I never expected to see a Chris Rock special in person. His last special, Kill the Messenger, was in 2008. He’s a huge movie star. If he decided to tour again or do another special, he’d do it in New York or Los Angeles. He wouldn’t come to North Carolina.

“I’m in Raleigh-Durham on a Wednesday night. I should be at a shitty Knicks game.”

My fiancé surprised me on Christmas with two tickets to see Chris Rock on February 15th at the Durham Performing Arts Center. I couldn’t believe it. I didn’t even know he was touring, much less playing a show 10-minutes away from me.

When I took my seat, center stage, four rows back, at DPAC on Wednesday night, I didn’t know what to expect. Rock had been out of the spotlight for so long. Aside from hosting The Oscars, he hadn’t been seen in a large capacity since Top Five in 2014.

I knew he wouldn’t be lacking in material. Donald Trump is President. He could have done an entire hour on just Trump and I would have been satisfied. What I got was far more unexpected.

“I fucked up.”

Rock took the stage with his usual swagger and energy. He spoke, and it was like he never left. He opened with a bit on Trump. How he’s not worried about Trump because he’s black, and the future is always brighter than the past for a black man.

He went on to discuss police shootings, bullying, relationships, and plenty more. He was insensitive, on time, pointed, and hilarious. Basically, he was Chris Rock.

But it was when he talked about himself that things became something more than a comedy show.

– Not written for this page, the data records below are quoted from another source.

(** * NBT readers of the mcc file tools, embedded in Rocq

    The repository holds three hand-written readers of the NBT format:
    - [NBTReader] of [complete_mcc_reader.py],
    - [NBTReader] of [snowball_timeline.py] (the same class, but its
      [read_tag] has no final [else]),
    - [DetailedNBTReader] of [find_owner.py], which skips tags.

    All of them pull bytes from an [io.BytesIO] and decode them with
    [struct.unpack]; strings go through [bytes.decode('utf-8',
    errors='replace')].  These three pieces of the Python library are modelled
    first, then the classes, then the properties. *)

From Stdlib Require Import ZArith List Lia Bool SpecFloat.
From Stdlib Require Import Strings.Byte.
Import ListNotations.
Open Scope Z_scope.
#[local] Set Warnings "-register-all".

(** ** Python values and exceptions *)

Definition bytes := list byte.

(** The integer 0..255 a byte stands for. *)
Definition u8 (b : byte) : Z := Z.of_N (Byte.to_N b).

(** A [str] is its sequence of code points. *)
Definition str := list Z.

Definition str_eqb (a b : str) : bool :=
  if list_eq_dec Z.eq_dec a b then true else false.

(** What the readers build: [None], [int], [float], [str], [list], [dict].
    A [dict] keeps its keys in insertion order. *)
Inductive value : Type :=
| VNone
| VInt (z : Z)
| VFloat (f : spec_float)
| VStr (s : str)
| VList (l : list value)
| VDict (d : list (str * value)).

Definition dict := list (str * value).

(** [d[k] = v]: an existing key keeps its place and takes the new value, a
    new key goes last. *)
Fixpoint dict_set (k : str) (v : value) (d : dict) : dict :=
  match d with
  | [] => [(k, v)]
  | (k', v') :: d' =>
      if str_eqb k k' then (k', v) :: d' else (k', v') :: dict_set k v d'
  end.

(** [d.get(k)] *)
Fixpoint dict_get (k : str) (d : dict) : option value :=
  match d with
  | [] => None
  | (k', v') :: d' => if str_eqb k k' then Some v' else dict_get k d'
  end.

Definition dict_keys (d : dict) : list str := map fst d.

(** The exceptions that can leave a reader: [struct.error] from a short
    [struct.unpack], the [ValueError] of [complete_mcc_reader.read_tag], and
    the interpreter's [RecursionError] when calls nest deeper than it
    allows.  The search of [find_owner.py] also prints, and [print] raises
    [UnicodeEncodeError] when standard output cannot encode the text. *)
Inductive exn : Type :=
| StructError
| ValueError (tag_type : Z)
| RecursionError
| UnicodeEncodeError.

Inductive result (A : Type) : Type :=
| Ok (a : A)
| Raise (e : exn).
Arguments Ok {A} a.
Arguments Raise {A} e.

(** ** io.BytesIO *)

Module BytesIO.

Record t : Type := mk { buf : bytes; pos : nat }.

(** [BytesIO(data)] *)
Definition open (data : bytes) : t := mk data 0.

Definition remaining (s : t) : bytes := skipn (pos s) (buf s).

(** [s.read(size)]: at most [size] bytes, fewer at the end of the buffer; a
    negative [size] reads everything that is left.  The position moves by
    the number of bytes returned. *)
Definition read (size : Z) (s : t) : bytes * t :=
  let avail := remaining s in
  let got := if size <? 0 then avail else firstn (Z.to_nat size) avail in
  (got, mk (buf s) (pos s + length got)).

End BytesIO.

(** ** Reader methods: a state and exception monad over the stream *)

Definition M (A : Type) : Type := BytesIO.t -> result (A * BytesIO.t).

Definition ret {A} (a : A) : M A := fun s => Ok (a, s).

Definition raise {A} (e : exn) : M A := fun _ => Raise e.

Rock opened up about his divorce from Malaak Compton, who he had been married to since 1996. He discussed his infidelity, even going as far as naming the three women that he had cheated with. He talked about fighting for custody of his children and having to pay lawyer fees and alimony.

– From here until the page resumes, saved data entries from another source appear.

Lemma tab_reply_shown_example :
  pending sampleWaiting !! 0%nat = Some (TabRequest, js "f1") /\
  isLiteral (get sampleTabReply "status") "tab_generated" = true /\
  files sampleWaiting !! 0%nat = Some sampleMidiFile /\
  get sampleMidiFile "id" = VPrim (PString (js "f1")) /\
  exists m1 m2 file',
    step (Settles 0 (Reply (DataObject sampleTabReply))) sampleWaiting = Some m1 /\
    files m1 !! 0%nat = Some file' /\
    get file' "tabData" = get sampleTabReply "tab_data" /\
    (forall p : string, p <> "tabGenerated"%string -> p <> "tabData"%string ->
                        get file' p = get sampleMidiFile p) /\
    step (SelectGuitarTab 0) m1 = Some m2 /\
    files m2 !! 0%nat = Some file' /\
    previews (listState (page m2)) (js "f1") file'
    = [TabPreviewOf (get sampleTabReply "tab_data")].
Proof.
  split; [reflexivity|]. split; [vm_compute; reflexivity|]. split; [reflexivity|].
  split; [vm_compute; reflexivity|].
  apply (tab_reply_shown sampleWaiting 0 0 (js "f1") sampleTabReply sampleMidiFile);
    [reflexivity|vm_compute; reflexivity|reflexivity|vm_compute; reflexivity].
Defined.

End PageMachineFacts.

(** * Properties of ProcessedFilesList.js: a request without effect *)

Section ProcessedFilesListFacts.

Import ProcessedFilesList.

Comics discussing their demons isn’t anything new. But listening to Chris Rock, a major star, talk about his demons felt different. We all knew he got divorced, but the details had been relatively quiet up until this point. They could have remained quiet, but Rock decided to open up about them, and admit that he fucked up.

“I’m just trying to find God, before God finds me.”

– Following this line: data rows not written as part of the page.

(** Runs a function on a source held in a store of its own and reads the
    object it returns. *)
Definition on_value (body : nat -> store -> outcome (nat * store)) (v : val)
    : outcome val :=
  p ← body 0%nat [v];
  read_obj p.2 p.1.

(** The element conversions of a destination type: [convert] into its
    element type. *)
Fixpoint convert_run (To From : ty) (other : val) {struct To} : outcome val :=
  on_value
    (Converter_call
       (match To with
        | TArray B _ | TVector B | TList B | TInitList B => convert_run B
        | _ => fun _ _ => IllFormed
        end) To From) other.

Definition convert_elem_of (To : ty) : ty -> val -> outcome val :=
  match To with
  | TArray B _ | TVector B | TList B | TInitList B => convert_run B
  | _ => fun _ _ => IllFormed
  end.

(** Lines 32-36: [convert<T, O>(other)] returns
    [Converter<O, T>::call(other)]; [convert_at] is the call on an object
    of a store, [convert] the same on a value. *)
Definition convert_at (T O : ty) (other : nat) (σ : store)
    : outcome (nat * store) :=
  if instantiates T O
  then Converter_call (convert_elem_of T) T O other σ
  else IllFormed.

Definition convert (T O : ty) (other : val) : outcome val :=
  on_value (convert_at T O) other.

(** The call [convert<T>(x)], [x] of type [O], after overload resolution. *)
Definition convert_expr (T O : ty) (x : val) : outcome val :=
  match resolve_convert T O with
  | ExplicitTarget => convert T O x
  | _ => IllFormed
  end.

(** Lines 44-48 and 59-63: [convert(other)] returns an [AutoCastable]
    that points to [other]; its conversion function to [O] returns
    [convert<O, T>] of the object pointed to.  Two explicit template
    arguments leave only the first overload. *)
Record AutoCastable : Type := { object_ : nat }.

Definition convert_deferred (other : nat) : AutoCastable := {| object_ := other |}.

Definition AutoCastable_operator (O T : ty) (a : AutoCastable) (σ : store)
    : outcome (nat * store) :=
  convert_at O T (object_ a) σ.

(** The contexts that ask the [AutoCastable] returned by [convert(x)]
    for a value of type [O].  Initialising an object,
    [O y = convert(x);], or a parameter of type [O], runs the conversion
    function to [O].  Assigning to an object of type [O],
    [y = convert(x);], first has to choose an assignment operator of [O]
    for the [AutoCastable], which [deferred_assignable] decides; the
    conversion function then runs as before. *)
Inductive request : Type := Initialisation | Assignment.

Definition deferred_in (c : request) (O T : ty) (other : nat) (σ : store)
    : outcome (nat * store) :=
  match c with
  | Initialisation => AutoCastable_operator O T (convert_deferred other) σ
  | Assignment =>
      if deferred_assignable O
      then AutoCastable_operator O T (convert_deferred other) σ
      else IllFormed
  end.

(** The deferred form [convert(x)] and the direct form [convert<O>(x)],
    [x] of type [T], in a context that asks for an [O].  The direct form
    is a prvalue of type [O], which initialises and assigns to every
    [O]. *)
Definition deferred_request (c : request) (O T : ty) (x : val) : outcome val :=
  on_value (deferred_in c O T) x.

Definition direct_request (c : request) (O T : ty) (x : val) : outcome val :=
  convert_expr O T x.

(** The call [arrayCast<T>(array)], [array] a [std::array<U, I>]. *)
Definition arrayCast_at (T U : ty) (len : N) (array : nat) (σ : store)
    : outcome (nat * store) :=
  if arrayCast_guard T U && instantiates T U
  then arrayCast_body (convert_run T) T U len array σ
  else IllFormed.

Definition arrayCast (T U : ty) (len : N) (array : val) : outcome val :=
  on_value (arrayCast_at T U len) array.

(** The call [containerCast<T>(con)], [con] of type [U]. *)
Definition containerCast_wf (T U : ty) : bool :=
  containerCast_guard T U &&
  match elem_type T, elem_type U with
  | Some B, Some A => instantiates B A
  | _, _ => false
  end.

Definition containerCast_at (T U : ty) (con : nat) (σ : store)
    : outcome (nat * store) :=
  if containerCast_wf T U
  then containerCast_body (convert_elem_of T) T U con σ
  else IllFormed.

Definition containerCast (T U : ty) (con : val) : outcome val :=
  on_value (containerCast_at T U) con.

Definition vint (l : list Z) : val := VSeq (map VInt l).

(** ** What the claims speak about *)

(** A function of a source object is frame preserving when, run on any
    store, it leaves every object as it was and adds exactly one object:
    the value it computes from the source alone. *)
Definition frame_preserving (body : nat -> store -> outcome (nat * store)) : Prop :=
  forall (σ : store) (src : nat) (v : val),
    σ !! src = Some v ->
    body src σ = omap (alloc σ) (on_value body v).

(** The conversion operations of the header, run on an object of type
    [From] with the target type [To]. *)
Inductive conversion : Type :=
| ViaConvert          (* [convert<To, From>(x)] *)
| ViaAutoCastable     (* [To y = convert(x);] *)
| ViaContainerCast    (* [containerCast<To>(x)] *)
| ViaArrayCast.       (* [arrayCast<T>(x)], [To] being [std::array<T, I>] *)

Definition run_conversion (c : conversion) (To From : ty) (src : nat) (σ : store)
    : outcome (nat * store) :=
  match c with
  | ViaConvert => convert_at To From src σ
  | ViaAutoCastable => AutoCastable_operator To From (convert_deferred src) σ
  | ViaContainerCast => containerCast_at To From src σ
  | ViaArrayCast =>
      match To, From with
      | TArray T len', TArray U len =>
          if decide (len' = len) then arrayCast_at T U len src σ else IllFormed
      | _, _ => IllFormed
      end
  end.

(** The strategies of the spec, and the one [Converter<From, To>::call]
    commits to. *)
Inductive strategy : Type := NativeCast | ContainerCast | ArrayCast.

That was the theme of Rock’s hour and a half set. He talked as if he hit rock bottom, but not the rock bottom that had God seeking him out. Not the rock bottom of a man who is being raped in jail because he didn’t pay a parking ticket. He doesn’t want to hit that rock bottom. He wants to be able to find God, and start rebuilding his life, before he gets to that point.

The confidence and swagger that he opened the show with didn’t disappear, but there was clear pain in his voice when he spoke about himself and his relationship with his ex-wife and kids. He joked about the situation, because he’s Chris Rock and that’s what he does, but you could tell that he went through some real shit that hurt him.

After the show, my dad commented that he thought Chris talked about himself a bit much. He wasn’t wrong, but it was something that I personally enjoyed because it humanized someone that I’ve admired and put on a pedestal for over a decade. It was almost as if he treated the show like a therapy session, baring his soul to the audience in hopes of acceptance and understanding.

“Love hard, or get the fuck out.”

When Total Blackout hits Netflix in the coming months, everyone is going to hear the same routine that I heard on Wednesday night. It’ll likely be more polished (Durham was the first stop on his tour) and he may have some extra material, but it’ll be largely the same. But seeing the show live, being just feet away from the performer, is a whole different experience.

I’ll watch the special with my fiancé, who couldn’t go with me on Saturday due to an unexpected hospital stay, but it won’t be the same. She’ll laugh, but she won’t have the same experience that I had on Wednesday night. Watching on our television isn’t the same as being in an intimate theater setting. She’ll hear the same material that I heard, but the impact will be different. She won’t see the same man that I saw.

Chris Rock is still the greatest comedian ever in my eyes. He brought his fastball with him on Wednesday night. And he added a change up to his repertoire.